(** X15: [define] leaves every other name as it was and keeps the order of
    insertion: a successful call adds one symbol, at the end of
    [get_all_symbols]; a rejected one changes nothing. *)
Theorem define_extends_table (heap : 符号堆) (self : 符号表.t) (符号 : nat) :
  let 名 := 符号_名称 (取符号 heap 符号) in
  let ok := fst (符号表.define heap self 符号) in
  let self' := snd (符号表.define heap self 符号) in
  (forall other, other <> 名 -> 符号表.lookup self' other = 符号表.lookup self other)
  /\ 符号表.get_symbol_count self'
     = 符号表.get_symbol_count self + (if ok then 1 else 0)
  /\ 符号表.get_all_symbols self'
     = (符号表.get_all_symbols self ++ (if ok then [符号] else []))%list.
Proof.
  intros 名 ok self'. subst 名 ok self'.
  unfold 符号表.define, 符号表.lookup, 符号表.get_symbol_count,
    符号表.get_all_symbols, 字典含.
  destruct (字典取 (符号表.符号映射 self) (符号_名称 (取符号 heap 符号))) eqn:E; simpl.
  - repeat split; [lia | rewrite app_nil_r; reflexivity].
  - rewrite (字典存_absent _ _ _ E). repeat split.
    + intros other H. apply 字典取_app_other. exact H.
    + rewrite length_app. reflexivity.
    + rewrite map_app. reflexivity.
Qed.

(** X16: a name defined in a scope that has just been entered hides the
    outer definitions of that name and no other, and only until the scope
    is left: after [exit_scope] every lookup answers as before
    [enter_scope]. *)
Theorem shadowing_is_local
    (heap : 符号堆) (m : 作用域管理器.t) (scope_name : list 片段) (符号 : nat) :
  let 名 := 符号_名称 (取符号 heap 符号) in
  let m1 := 作用域管理器.enter_scope scope_name m in
  let m2 := snd (作用域管理器.define_symbol heap 符号 m1) in
  let m3 := snd (作用域管理器.exit_scope m2) in
  fst (作用域管理器.define_symbol heap 符号 m1) = true
  /\ 作用域管理器.lookup_symbol 名 m2 = Some 符号
  /\ (forall other, other <> 名 ->
        作用域管理器.lookup_symbol other m2 = 作用域管理器.lookup_symbol other m)
  /\ 作用域管理器.作用域栈 m3 = 作用域管理器.作用域栈 m
  /\ (forall n, 作用域管理器.lookup_symbol n m3 = 作用域管理器.lookup_symbol n m).
Proof.
  intros 名 m1 m2 m3. subst 名 m1 m2 m3.
  unfold 作用域管理器.enter_scope, 作用域管理器.define_symbol,
    作用域管理器.lookup_symbol, 作用域管理器.exit_scope, 符号表.define, 字典含.
  simpl. unfold 符号表.lookup. simpl.
  rewrite (proj2 (名称相同_true _ _) eq_refl).
  repeat split.
  intros other H. rewrite (proj2 (名称相同_false _ _) H). reflexivity.
Qed.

________________________________________

§ **WHAT IS BEING ASKED**
Your answer should consist of each line of the data above in which the word "other" occurs.

§ **REPLY**
(** X15: [define] leaves every other name as it was and keeps the order of
  (forall other, other <> 名 -> 符号表.lookup self' other = 符号表.lookup self other)
    + intros other H. apply 字典取_app_other. exact H.
    outer definitions of that name and no other, and only until the scope
  /\ (forall other, other <> 名 ->
        作用域管理器.lookup_symbol other m2 = 作用域管理器.lookup_symbol other m)
  intros other H. rewrite (proj2 (名称相同_false _ _) H). reflexivity.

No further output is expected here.